I was perusing through one of the sites I write for yesterday. While looking for the dates to add to my invoice, I came across a headline and felt inclined to read. The author was inquiring whether or not fathers should receive praise for doing the basics as a parent. I thought it was an insightful read from a perspective that was different from my own.
Fatherhood is often assessed on the equivalent of a learning curve. Dads get excessive props for passing a test with a 65 as if it was a 100. It reminds me of when a high school my science teacher said with all of the conviction in the world “Chad is a solid B student,” as if that is something my mother and father should be proud of. This man with 30+ years of experience in education felt that if I worked to my potential I could be mediocre. That is how fatherhood-black fatherhood-is often perceived; many times by black mothers.
Advertisers have begun throwing dollars and campaigns at viewing fatherhood from a different light. There are commercials and digital content promoting dads doing fatherly things as if it is an anomaly. The question I would like to propose is “Why” as opposed to “Should” fathers receive the “potential to be a solid B student” treatment?
The patriarchs of television are often portrayed as bumbling idiots. With the exception of Heathcliff Huxtable and Danny Tanner, dads are seldom depicted as nurturing. There are many memes and such in which we are made fun as if we are the fun parents that do silly things. We don’t do hair, we leave our offspring to their own devices resulting in them getting into stuff they shouldn’t, or that we throw kids high in the air like we don’t know what we’re doing. Oh…and if you’re a father of color, you aren’t around and don’t pay child support *scratches the surface*.
While studies have reported otherwise-in which statistics mean nothing to the individual-how have so many experiences created this relatively collective paradigm? And why do we spend more time purporting instead of debunking it?

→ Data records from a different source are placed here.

(* ===== verification/Shutdown.v ===== *)
(** * From Shutdown to the end of the event loop

    [ActorManager::Shutdown], the manager's event loop and the coroutines of its
    children (src/core/actor_manager.cc, src/core/actor_module.cc), put together
    as the program stands: a module's coroutine throws at its start, reports
    the crash, is in [error_handle] (the gateway sleeps there), and reports its
    exit. The manager handles one message per step; a child makes one step up to
    [error_handle] and one after it; the steps come in any order. *)

From Stdlib Require Import ZArith Lia.
From stdpp Require Import base list gmap strings.
From S2P Require Import Prelude Fifo MailQueue EventMessage MailBox EventBus.
From S2P Require Import PluginManager ActorModule ActorManager Supervision CrashCycle.

Local Open Scope Z_scope.

Module Shutdown.
Import Manager.

(** ** The manager and its children *)

(** The coroutine of a child: given to the scheduler and not resumed yet;
    suspended in [Wait]; inside [error_handle]. *)
Inductive phase := Starting | Waiting | Failing (actor : Z) (what : string).

Record net := mkNet {
  n_own : MailBox;                       (* the manager's mailbox *)
  n_manager : ActorManager;
  n_bus : ActorEventBus;
  n_objects : gset Z;                    (* the module objects *)
  n_coroutines : gmap Z (launch * phase);
  n_returned : bool                      (* the event loop's coroutine has returned *)
}.

Section Steps.
Context (done : Z -> bool) (dlopen : string -> Z) (dlsym : Z -> string -> option Z).
Context (iter : gmap Z ActorMetaData -> list (Z * ActorMetaData)).
Context (code : gset Z -> module_code) (self : Z).

(** New coroutines. *)
Definition starts (ls : list launch) (cs : gmap Z (launch * phase)) : gmap Z (launch * phase) :=
  foldr (fun l => <[l_actor l := (l, Starting)]>) cs ls.

(** The manager handles the next message of its mailbox. *)
Definition manager_step (cfg : option ac_config) (s : net) : option net :=
  if n_returned s then None
  else
    '(received, own) ← try_receive (n_own s);
    p ← received;
    '(returned, w) ← dispatch done dlopen dlsym iter cfg p (n_manager s);
    Some (mkNet own w (n_bus s) (n_objects s)
            (starts (drop (length (launched (n_manager s))) (launched w)) (n_coroutines s)) returned).
Lemma managing_move p w x y :
  workers p !! w = Some x ->
  managing (move w y p) + (if x is WManager then 1 else 0) = managing p + (if y is WManager then 1 else 0).
Proof. apply map_sum_update. Qed.

Lemma busy_worker p w : workers p !! w = Some WChild -> 1 <= busy p.
Proof. apply (map_sum_le (fun x => if x is WChild then 1 else 0)). Qed.

Lemma managing_worker p w : workers p !! w = Some WManager -> 1 <= managing p.
Proof. apply (map_sum_le (fun x => if x is WManager then 1 else 0)). Qed.

(** The process while it works: the main thread loads the modules or waits. *)
Definition phase p : Prop :=
  p_main p = MWait \/ p_main p = MLoad /\ latch p = false /\ exit_posted p = false /\ is_running_ p = true.

Lemma phase_inv p :
  phase p -> faults p = [] -> dead p = [] -> started (alive p) -> resting p + busy p + reports p <= children p ->
  managing p = (if mgr p is MgRunning then 1 else 0) ->
  (latch p = true -> mgr p = MgDone /\ children p = 0 /\ is_running_ p = false) ->
  (exit_posted p = true -> is_running_ p = false) -> proc_inv p.
Proof.
  intros Hp Hf Hd Ha Hc Hm Hl He. split; try done.
  - intros _. rewrite Hd. apply not_elem_of_nil.
  - unfold main_ok. by destruct Hp as [->|(-> & ?)].
Qed.

(** As long as the latch is up, a worker finds the process in such a phase. *)
Lemma inv_phase p w x :
  proc_inv p -> workers p !! w = Some x -> latch p = false -> phase p /\ dead p = [] /\ started (alive p).
Proof.
  intros Hi Hw Hl. pose proof (pi_main p Hi) as Hm. unfold main_ok in Hm.
  assert (He : workers p <> ∅) by (intros E; by rewrite E, lookup_empty in Hw).
  destruct (p_main p) eqn:E; try (by destruct Hm as (_ & Hw0 & _)); try (destruct Hm as [Hm Hm']; congruence).
  - destruct Hm as [? ?]. split; [by right|]. split; [|done]. apply (pi_dead p Hi). congruence.
  - split; [by left|]. split; [|done]. apply (pi_dead p Hi). congruence.
Qed.
(* ===== verification/WeakMem.v ===== *)
(** * Memory with release and acquire

    The interleavings of the other files take every access in one global
    order. Here a location is the list of all writes to it, in modification
    order, and a thread has a view: for each location the newest write it is
    bound to know. A load may return any write that is not older than the
    view; an acquire load also takes over the view stored with the write, a
    release store leaves the thread's view there. A read-modify-write acts on
    the newest write. Stores are appended to the modification order (the strong
    release/acquire model): for locations whose plain stores are ordered by
    happens-before, as all those used here, these are all the executions.
    A release fence is the view a later relaxed store carries ([store_fenced]);
    a seq_cst fence joins the view of the thread with one that all such fences
    share, which is part of the state that uses it.

    A location that is not atomic may only be accessed by a thread that has seen
    the previous access to it, of either kind; otherwise the access is a data
    race. *)

From Stdlib Require Import Lia.
From stdpp Require Import base list.
From S2P Require Import Prelude.

Section Views.
Context {loc : Type} `{!EqDecision loc}.

Definition view : Type := loc -> nat.

Definition vbot : view := fun _ => 0.

Definition vjoin (a b : view) : view := fun l => a l `max` b l.

Definition vset (l : loc) (n : nat) (a : view) : view := fun l' => if decide (l' = l) then n else a l'.

Definition vle (a b : view) : Prop := forall l, a l <= b l.

#[global] Instance vle_preorder : PreOrder vle.
Proof. split; [by intros a l|]. intros a b c Hab Hbc l. specialize (Hab l); specialize (Hbc l). lia. Qed.

Lemma vjoin_l a b : vle a (vjoin a b).
Proof. intros l. unfold vjoin. lia. Qed.

Lemma vjoin_r a b : vle b (vjoin a b).
Proof. intros l. unfold vjoin. lia. Qed.

Lemma vset_eq l n a : vset l n a l = n.
Proof. unfold vset. by rewrite decide_True. Qed.

Lemma vset_ne l l' n a : l' <> l -> vset l n a l' = a l'.
Proof. intros. unfold vset. by rewrite decide_False. Qed.

Lemma vset_le l n a : a l <= n -> vle a (vset l n a).
Proof. intros Hn l'. unfold vset. destruct (decide (l' = l)) as [->|]; lia. Qed.

End Views.

Arguments view loc : clear implicits.
#[global] Arguments vset : simpl never.
#[global] Arguments vjoin : simpl never.
#[global] Arguments vbot : simpl never.

Section Memory.
Context {loc V : Type} `{!EqDecision loc}.

Record write := mkWrite { w_val : V; w_view : view loc }.

Definition memory : Type := loc -> list write.

Definition append (l : loc) (w : write) (M : memory) : memory :=
  fun l' => if decide (l' = l) then M l ++ [w] else M l'.

(** [load] of the [i]-th write; [None] when that write does not exist or the
    thread knows a newer one. *)
Definition load (acquire : bool) (l : loc) (i : nat) (T : view loc) (M : memory) : option (V * view loc) :=
  w ← M l !! i;
  if decide (T l <= i) then
    Some (w_val w, let T1 := vset l i T in if acquire then vjoin T1 (w_view w) else T1)
  else None.

Definition store (release : bool) (l : loc) (v : V) (T : view loc) (M : memory) : view loc * memory :=
  let T1 := vset l (length (M l)) T in
  (T1, append l (mkWrite v (if release then T1 else vset l (length (M l)) vbot)) M).

(** [exchange] with [memory_order_acq_rel]: the old value. *)
Definition exchange (l : loc) (v : V) (T : view loc) (M : memory) : option (V * view loc * memory) :=
  w ← last (M l);
  let T1 := vset l (length (M l)) (vjoin T (w_view w)) in
  Some (w_val w, T1, append l (mkWrite v T1) M).

(** Relaxed store of a thread that has executed fences: [R] is its view at the
    last release or seq_cst fence. *)
Definition store_fenced (l : loc) (v : V) (R T : view loc) (M : memory) : view loc * memory :=
  let n := length (M l) in
  (vset l n T, append l (mkWrite v (vset l n R)) M).

(** Strong compare-exchange that reads the [i]-th write: whether it succeeded.
    It succeeds on the newest write only, with [memory_order_acq_rel] or
    [memory_order_relaxed]; a failure is a relaxed load of another value.
    Whatever its order, the write passes on the view of the one it replaces. *)
Definition compare_exchange `{!EqDecision V} (acq_rel : bool) (l : loc) (i : nat) (expected v : V)
    (T : view loc) (M : memory) : option (bool * view loc * memory) :=
  w ← M l !! i;
  if decide (T l <= i) then
    if decide (w_val w = expected) then
      if decide (S i = length (M l)) then
        let T1 := vset l (length (M l)) (if acq_rel then vjoin T (w_view w) else T) in
        let W := if acq_rel then T1 else vset l (length (M l)) (w_view w) in
        Some (true, T1, append l (mkWrite v W) M)
      else None
    else Some (false, vset l i T, M)
  else None.

(** Read-modify-write with [memory_order_release]: the old value. *)
Definition fetch_release (l : loc) (f : V -> V) (T : view loc) (M : memory) : option (V * view loc * memory) :=
  w ← last (M l);
  let T1 := vset l (length (M l)) T in
  Some (w_val w, T1, append l (mkWrite (f (w_val w)) (vjoin T1 (w_view w))) M).

(** The newest value of a location. *)
Definition newest (l : loc) (d : V) (M : memory) : V := default d (w_val <$> last (M l)).

(** Whether an access to a location that is not atomic is ordered after every
    other access to it. *)
Definition exclusive (l : loc) (T : view loc) (M : memory) : bool := S (T l) =? length (M l).

(** A read ([f] the identity) or write of such a location; [None]: a race. *)
Definition access (l : loc) (f : V -> V) (T : view loc) (M : memory) : option (V * view loc * memory) :=
  if exclusive l T M then
    w ← last (M l);
    Some (w_val w, vset l (length (M l)) T, append l (mkWrite (f (w_val w)) vbot) M)
  else None.

(** ** What every operation keeps *)

(** A view names writes that exist. *)
Definition closed (T : view loc) (M : memory) : Prop := forall l, T l < length (M l).

Definition mem_closed (M : memory) : Prop :=
  forall l w, w ∈ M l -> closed (w_view w) M.

Lemma append_eq l w M : append l w M l = M l ++ [w].
Proof. unfold append. by rewrite decide_True. Qed.

Lemma append_ne l l' w M : l' <> l -> append l w M l' = M l'.
Proof. intros. unfold append. by rewrite decide_False. Qed.

Lemma append_length l w M l' :
  length (append l w M l') = length (M l') + (if decide (l' = l) then 1 else 0).
Proof.
  unfold append. destruct (decide (l' = l)) as [->|]; [rewrite length_app|]; simpl; lia.
Qed.

Lemma append_lookup l w M l' i x : M l' !! i = Some x -> append l w M l' !! i = Some x.
Proof.
  intros Hi. unfold append. destruct (decide (l' = l)) as [->|]; [|done]. by apply lookup_app_l_Some.
Qed.

Lemma append_lookup_inv l w M l' i x :
  append l w M l' !! i = Some x -> M l' !! i = Some x \/ (l' = l /\ i = length (M l) /\ x = w).
Proof.
  unfold append. destruct (decide (l' = l)) as [->|]; [|by left].
  intros Hi. apply lookup_app_Some in Hi as [?|[Hle Hi]]; [by left|]. right.
  apply list_lookup_singleton_Some in Hi as [Hz <-]. split_and!; try done. lia.
Qed.

Lemma closed_append T l w M : closed T M -> closed T (append l w M).
Proof. intros Hc l'. rewrite append_length. specialize (Hc l'). lia. Qed.

Lemma closed_new T l w M : closed T M -> closed (vset l (length (M l)) T) (append l w M).
Proof.
  intros Hc l'. rewrite append_length. unfold vset. specialize (Hc l').
  destruct (decide (l' = l)) as [->|]; lia.
Qed.

Lemma closed_join T1 T2 M : closed T1 M -> closed T2 M -> closed (vjoin T1 T2) M.
Proof. intros H1 H2 l. specialize (H1 l); specialize (H2 l). unfold vjoin. lia. Qed.

Lemma mem_closed_append l w M :
  mem_closed M -> closed (w_view w) (append l w M) -> mem_closed (append l w M).
Proof.
  intros Hm Hw l' w' Hin. apply list_elem_of_lookup in Hin as [i Hi].
  apply append_lookup_inv in Hi as [Hi|(_ & _ & ->)]; [|done].
  apply closed_append, (Hm l'). by eapply list_elem_of_lookup_2.
Qed.

Lemma closed_bot M : (forall l, M l <> []) -> closed vbot M.
Proof. intros Hne l. unfold vbot. specialize (Hne l). destruct (M l); simpl; [done|lia]. Qed.

Lemma closed_nonempty T M l : closed T M -> exists w, last (M l) = Some w.
Proof. intros Hc. specialize (Hc l). destruct (last (M l)) eqn:E; [by eexists|]. apply last_None in E. rewrite E in Hc. simpl in Hc. lia. Qed.

(** The thread has seen the newest write (of a location that is not atomic:
    the newest access). *)
Definition latest (T : view loc) (l : loc) (M : memory) : Prop := S (T l) = length (M l).

Lemma exclusive_latest l T M : latest T l M -> exclusive l T M = true.
Proof. unfold exclusive, latest. intros ->. apply Nat.eqb_refl. Qed.

Lemma latest_mono T T' l M : closed T' M -> vle T T' -> latest T l M -> latest T' l M.
Proof. unfold latest. intros Hc Hle Hl. specialize (Hc l). specialize (Hle l). lia. Qed.

Lemma latest_append_ne T l l' w M : l' <> l -> latest T l' M -> latest T l' (append l w M).
Proof. intros Hne. unfold latest. by rewrite append_ne. Qed.

Lemma latest_new T l w M : latest (vset l (length (M l)) T) l (append l w M).
Proof. unfold latest. by rewrite vset_eq, append_eq, length_app, Nat.add_comm. Qed.

Lemma latest_vset_ne T l l' n M : l' <> l -> latest T l' M -> latest (vset l n T) l' M.
Proof. intros Hne. unfold latest. by rewrite vset_ne. Qed.

Lemma last_append l w M : last (append l w M l) = Some w.
Proof. rewrite append_eq. apply last_snoc. Qed.

Lemma newest_append_eq l d w M : newest l d (append l w M) = w_val w.
Proof. unfold newest. by rewrite last_append. Qed.

Lemma newest_append_ne l l' d w M : l' <> l -> newest l' d (append l w M) = newest l' d M.
Proof. intros. unfold newest. by rewrite append_ne. Qed.

(** Who knows the newest write can only load it. *)
Lemma latest_load T l d M i w :
  latest T l M -> M l !! i = Some w -> T l <= i -> i = T l /\ newest l d M = w_val w.
Proof.
  unfold latest, newest. intros Hl Hi Hle. pose proof (lookup_lt_Some _ _ _ Hi).
  assert (i = T l) as -> by lia. split; [done|].
  rewrite last_lookup, <- Hl. simpl. by rewrite Hi.
Qed.

Lemma access_latest l f T M :
  latest T l M ->
  exists w, last (M l) = Some w /\
    access l f T M = Some (w_val w, vset l (length (M l)) T, append l (mkWrite (f (w_val w)) vbot) M).
Proof.
  intros Hl. unfold access. rewrite exclusive_latest by done.
  destruct (last (M l)) as [w|] eqn:E; [by exists w|].
  apply last_None in E. unfold latest in Hl. by rewrite E in Hl.
Qed.

Lemma load_spec acq l i T M v T' :
  load acq l i T M = Some (v, T') ->
  exists w, M l !! i = Some w /\ v = w_val w /\ T l <= i /\
    T' = (if acq then vjoin (vset l i T) (w_view w) else vset l i T).
Proof.
  unfold load. destruct (M l !! i) as [w|]; simpl; [|done].
  destruct (decide _); [|done]. intros [= <- <-]. by exists w.
Qed.

Lemma load_closed acq l i T M v T' :
  load acq l i T M = Some (v, T') -> closed T M -> mem_closed M -> closed T' M /\ vle T T'.
Proof.
  intros (w & Hi & _ & Hle & ->)%load_spec Hc Hm.
  assert (closed (vset l i T) M) as Hs.
  { intros l'. unfold vset. destruct (decide (l' = l)) as [->|]; [by eapply lookup_lt_Some|apply Hc]. }
  assert (vle T (vset l i T)) by by apply vset_le.
  destruct acq; [|done]. split.
  - apply closed_join; [done|]. eapply Hm, list_elem_of_lookup_2, Hi.
  - etrans; [done|]. apply vjoin_l.
Qed.

Lemma compare_exchange_spec `{!EqDecision V} ar l i expected v T M ok T' M' :
  compare_exchange ar l i expected v T M = Some (ok, T', M') ->
  exists w, M l !! i = Some w /\ T l <= i /\
    ((ok = true /\ w_val w = expected /\ S i = length (M l) /\
      T' = vset l (length (M l)) (if ar then vjoin T (w_view w) else T) /\
      M' = append l (mkWrite v (if ar then T' else vset l (length (M l)) (w_view w))) M) \/
     (ok = false /\ w_val w <> expected /\ T' = vset l i T /\ M' = M)).
Proof.
  unfold compare_exchange. destruct (M l !! i) as [w|]; simpl; [|done].
  destruct (decide _); [|done]. intros Hc. exists w. split_and!; try done.
  destruct (decide _); [destruct (decide _); [|done]|]; injection Hc as <- <- <-; [left|right]; done.
Qed.

Lemma closed_vset l i T M : closed T M -> i < length (M l) -> closed (vset l i T) M.
Proof. intros Hc Hi l'. unfold vset. destruct (decide (l' = l)) as [->|]; [done|apply Hc]. Qed.

Lemma closed_view l i w M : mem_closed M -> M l !! i = Some w -> closed (w_view w) M.
Proof. intros Hm Hi. eapply Hm, list_elem_of_lookup_2, Hi. Qed.

End Memory.

Arguments write loc V : clear implicits.
Arguments memory loc V : clear implicits.
#[global] Arguments append : simpl never.
(** Thief 0 sees the old [bottom_] and gives up; thief 1 and the owner race for
    the only handle; the thief wins. *)
Definition weak_race : list choice :=
  [Touch 7; CallPush 7; OwnerGo 0; OwnerGo 0; OwnerGo 0; OwnerGo 0; OwnerGo 0;
   CallSteal 0; ThiefGo 0 0; ThiefGo 0 0; ThiefGo 0 0;
   CallSteal 1; ThiefGo 1 0; ThiefGo 1 0; ThiefGo 1 1; ThiefGo 1 1;
   CallPop; OwnerGo 1; OwnerGo 0; OwnerGo 0; OwnerGo 0; OwnerGo 1; ThiefGo 1 0; OwnerGo 1; OwnerGo 0].

Lemma deque_release_acquire_witness :
  exists s, run_schedule (deque_act 1) weak_race deque_start = Some s /\
    (exists q, history (log s) q /\ q.*1 = content 1 s) /\
    returned (log s) = [7] /\ thieves s = ∅ /\ owner s = OIdle.
Proof.
  destruct (run_schedule (deque_act 1) weak_race deque_start) as [s|] eqn:E.
  - exists s. destruct (deque_release_acquire 1 s) as (H1 & _).
    + apply (run_schedule_reachable deque_init (deque_step 1) (deque_act 1)) with weak_race deque_start.
      * intros c x y Ha. exists c. exact Ha.
      * apply reachable_init. reflexivity.
      * exact E.
    + vm_compute in E. injection E as <-. reflexivity.
    + split; [reflexivity|]. split; [exact H1|]. vm_compute in E. injection E as <-. split_and!; reflexivity.
  - vm_compute in E. discriminate.
Defined.

End WsWeakInv.
Lemma inv_msg s s' a v :
  mail_inv s -> n_back s <= a < n_back s + N -> a < n_taken s ->
  mem s' = append (LMsg (slot a)) (mkWrite v vbot) (mem s) ->
  tickets s' = tickets s -> received s' = received s -> polled s' = polled s ->
  mviews_ok s' -> vle (cview s) (cview s') ->
  newest LRead 0 (mem s) = match consumer s' with DStoreSeq _ _ => n_back s + 1 | _ => n_back s end ->
  (forall i, touching (consumer s) i -> touching (consumer s') i) ->
  (forall wr, seq_last s a wr -> w_val wr = a \/ touching (consumer s') a) ->
  (forall t pc T, producers s' !! t = Some (pc, T) -> prod_ok s' pc T) ->
  (forall t1 t2 p1 p2 w, producers s' !! t1 = Some p1 -> producers s' !! t2 = Some p2 ->
    held p1.1 = Some w -> held p2.1 = Some w -> t1 = t2) ->
  cons_ok s' -> mail_inv s'.
Proof.
  intros Hi Ha Hat Em Et Er Ep Hv Hle Hr Htc Hsa Hp Hu Hok.
  assert (En : n_taken s' = n_taken s) by (unfold n_taken; by rewrite Et).
  assert (Eb : n_back s' = n_back s) by (unfold n_back; by rewrite Er).
  assert (Hne : forall l', match l' with LMsg _ => False | _ => True end -> mem s' l' = mem s l').
  { intros l' Hl'. rewrite Em, append_ne; [done|]. by intros ->. }
  split; rewrite ?(Hne LWrite), ?Et, ?Er, ?En, ?Eb by done; try (apply Hi); try done.
  - unfold newest. rewrite Hne by done. exact Hr.
  - eapply latest_mono; [apply Hv|done|]. unfold latest. rewrite Hne by done. apply (mi_cread _ Hi).
  - intros j n1 n2 w1 w2. rewrite Hne by done. apply (mi_sorted _ Hi).
  - intros j n x. rewrite Hne by done. apply (mi_nonneg _ Hi).
  - intros i Hw. destruct (mi_slots _ Hi i Hw) as (x & Hx & Hs). exists x. unfold seq_last.
    rewrite Hne by done. split; [done|]. destruct (decide (i = a)) as [->|Hia].
    + unfold seq_ok in *. rewrite En. rewrite decide_False in Hs |- * by lia.
      destruct (Hsa x Hx) as [?|Htch]; [by left|]. destruct Hs as [?|(? & m & V & ? & ? & _)]; [by left|right].
      split; [done|]. exists m, V. unfold ticket in *. rewrite Et. split_and!; [done..|]. by intros [].
    + apply (seq_ok_frame s); try done; [unfold ticket; by rewrite Et| |apply Htc].
      rewrite Em, append_ne; [done|]. intros [= Es]. apply Hia. eapply mail_slot_inj; [exact Hw|exact Ha|done].
  - rewrite Ep. intros Hpo. destruct (mi_polled _ Hi Hpo) as (? & Hlt & ?). unfold seq_last. rewrite Hne by done.
    split_and!; [done| |done]. eapply latest_mono; [apply Hv|done|]. unfold latest. by rewrite Hne.
Qed.
(** * Avito ads pipeline: shallow embedding and verified properties

    The development follows the three stages of the repository:
    - [Enricher]  (src/enricher.py): the batched client with its retry loop,
    - [Analyzer]  (src/analyzer.py): the two coverage operations,
    - [Parser]    (src/parser.py):   the extraction of ads from a DOM tree.

    Python dictionaries are finite maps ([gmap]) with string keys; raised
    exceptions are an explicit [result]; the mutable statistics object, the
    requests sent through the HTTP client and the pauses are threaded through
    as an explicit [World]. *)

From stdpp Require Import gmap strings list fin_maps sorting.
From Stdlib Require Import QArith Qround.
Close Scope Q_scope.

(** ** Exceptions and results *)

Inductive exn :=
| AuthError          (* src/enricher.py: class AuthError(APIError) *)
| IndexError         (* list index out of range *)
| KeyError           (* missing dictionary key / missing column *)
| ValueError         (* range() arg 3 must not be zero *)
| ZeroDivisionError.

Inductive result (A : Type) :=
| Ok (a : A)
| Raise (e : exn).
Arguments Ok {A} a.
Arguments Raise {A} e.

Definition is_ok {A} (r : result A) : bool :=
  match r with Ok _ => true | Raise _ => false end.

(** Values stored in a record: JSON scalars. *)
Inductive value :=
| VStr (s : string)
| VNum (z : Z)
| VNull.

Abbreviation dict := (gmap string value).

Module Enricher.

(** HTTP status codes (enricher.py, lines 46-50). *)
Definition HTTP_OK : Z := 200.
Definition HTTP_UNAUTHORIZED : Z := 401.
Definition HTTP_RATE_LIMIT : Z := 429.
Definition HTTP_SERVER_ERROR : Z := 500.

(** The [EnrichmentStats] dataclass. *)
Record EnrichmentStats := mkStats {
  total_sent : nat;
  total_success : nat;
  total_failed : nat;
  rate_limit_hits : nat;
  timeout_errors : nat;
  other_errors : nat;
  retry_count : nat
}.

Definition new_stats : EnrichmentStats := mkStats 0 0 0 0 0 0 0.

Definition add_total_sent (n : nat) (s : EnrichmentStats) :=
  mkStats (total_sent s + n) (total_success s) (total_failed s)
          (rate_limit_hits s) (timeout_errors s) (other_errors s) (retry_count s).
Definition add_total_success (n : nat) (s : EnrichmentStats) :=
  mkStats (total_sent s) (total_success s + n) (total_failed s)
          (rate_limit_hits s) (timeout_errors s) (other_errors s) (retry_count s).
Definition add_total_failed (n : nat) (s : EnrichmentStats) :=
  mkStats (total_sent s) (total_success s) (total_failed s + n)
          (rate_limit_hits s) (timeout_errors s) (other_errors s) (retry_count s).
Definition add_rate_limit_hits (n : nat) (s : EnrichmentStats) :=
  mkStats (total_sent s) (total_success s) (total_failed s)
          (rate_limit_hits s + n) (timeout_errors s) (other_errors s) (retry_count s).
Definition add_timeout_errors (n : nat) (s : EnrichmentStats) :=
  mkStats (total_sent s) (total_success s) (total_failed s)
          (rate_limit_hits s) (timeout_errors s + n) (other_errors s) (retry_count s).
Definition add_other_errors (n : nat) (s : EnrichmentStats) :=
  mkStats (total_sent s) (total_success s) (total_failed s)
          (rate_limit_hits s) (timeout_errors s) (other_errors s + n) (retry_count s).
Definition add_retry_count (n : nat) (s : EnrichmentStats) :=
  mkStats (total_sent s) (total_success s) (total_failed s)
          (rate_limit_hits s) (timeout_errors s) (other_errors s) (retry_count s + n).

(** What [response.json()] followed by [data.get("processed_data", [])] and
    [len(processed)] can give: either the block raises (the body is not JSON,
    or not an object, or the field has no length) or the body is an object
    whose "processed_data" field is absent or a list of objects, the
    [list[dict[str, Any]]] that [enrich_batch] declares to return. *)
Inductive body :=
| BadBody
| JsonObject (processed_data : option (list dict)).

(** What [await client.post(...)] can give. *)
Inductive outcome :=
| Response (status_code : Z) (b : body)
| TimeoutException        (* httpx.TimeoutException *)
| TransportError.         (* any other exception *)

(** The remote service: the answer to the [i]-th request of the run, which
    may depend on the titles it carries. *)
Definition service := nat → list value → outcome.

I find it perplexing that often mothers-or fathers-are seen as primary caretakers. If there is a give-and-take-you know…balance-how is one person primary anything; particularly in a two-parent household? Almost everything in society operates in a homeostatic pattern; so does parenting. The archetypes “Momma’s Boy” and “Daddy’s Girl” are just as prevalent as ever, no? That itself contradicts the nurturing and a predominant progenitor for their child than another model often talked about.
In 2016, traditional gender roles are meandering rapidly towards a different path. Many mothers are the bread-winning, career-oriented ones as well as communities of stay at home dads (Note: fathers hate that term). Nonetheless, the individual mindset seems to be slowly evolving with the time; ultimately causing a divide among men and women who already don’t understand each other due to well, science.
I wrote this three months ago and will say it again: I know just as many terrible mothers as I do fathers. However, motherhood is seldom looked at like “She’s a good mother.” If anything, many matriarchs are given more credit than they deserve.
The truth of the matter is that most fathers I know could care less about praise for being a good father; myself included. I personally love seeing more advertising and content displaying fatherhood-especially black fatherhood-because I enjoy seeing a major part of my identity being more often not in a more positive light; but as something that me-we-really are instead of stock characters in a tired narrative.